[Work required]:
Among the entries below, find the lines that hold the word "action" and report them.

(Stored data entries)

BEGIN

(** A call of [RAND_bytes] whose result is looked at. *)
Definition random_bytes (n : nat) : M str := fun w =>
  let o := a_outside w in
  let w1 := mkAuthWorld (a_env w) (mkOutside (sql_faults o) (sql_statements o) (rand_fails o) (S (rand_calls o)))
              (app_users w) (auth_sessions w) (service_clients w) (auth_audit_log w) in
  if rand_fails o (rand_calls o) then (inl random_failed, w1) else in_env (RAND_bytes n) w1.

Definition generateToken (byteLength : nat) : M str := bytes <-- random_bytes byteLength; ret (hexEncode bytes).

Definition toEpoch (tp : Z) : Z := Z.quot tp ticks_per_second.
Definition fromEpoch (epoch : Z) : Z := from_time_t epoch.
Definition now : M Z := in_env system_now.

(** ** [AuthAuditLogRepository] *)
Definition append (action result : str) (username userId clientId reason : option str) : M unit :=
  id <-- generateId;
  t <-- now;
  insert_row (fun w => existsb (fun r => bool_decide (a_id r = id)) (auth_audit_log w))
    (write_audit (fun l => l ++ [mkAuditRow id clientId username userId action result reason (toEpoch t)])).

(** ** [UserCredentialsRepository] *)
Definition activeAdminExists : M bool :=
  select (fun w => existsb (fun r => bool_decide (u_control_set r = "admin") && (u_is_active r =? 1)%Z) (app_users w)).

Definition createUser_row (username passwordHash : str) (c : ControlSet) : M UserCredentials :=
  id <-- generateId;
  t <-- now;
  insert_row (fun w => existsb (fun r => bool_decide (u_id r = id) || bool_decide (u_username r = username)) (app_users w))
    (write_users (fun l => l ++ [mkUserRow id username passwordHash (toString c) 1 (toEpoch t) (toEpoch t) None]));;;
  ret (mkUserCredentials id username passwordHash c true t t None).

END

[Your response]:
Definition append (action result : str) (username userId clientId reason : option str) : M unit :=
    (write_audit (fun l => l ++ [mkAuditRow id clientId username userId action result reason (toEpoch t)])).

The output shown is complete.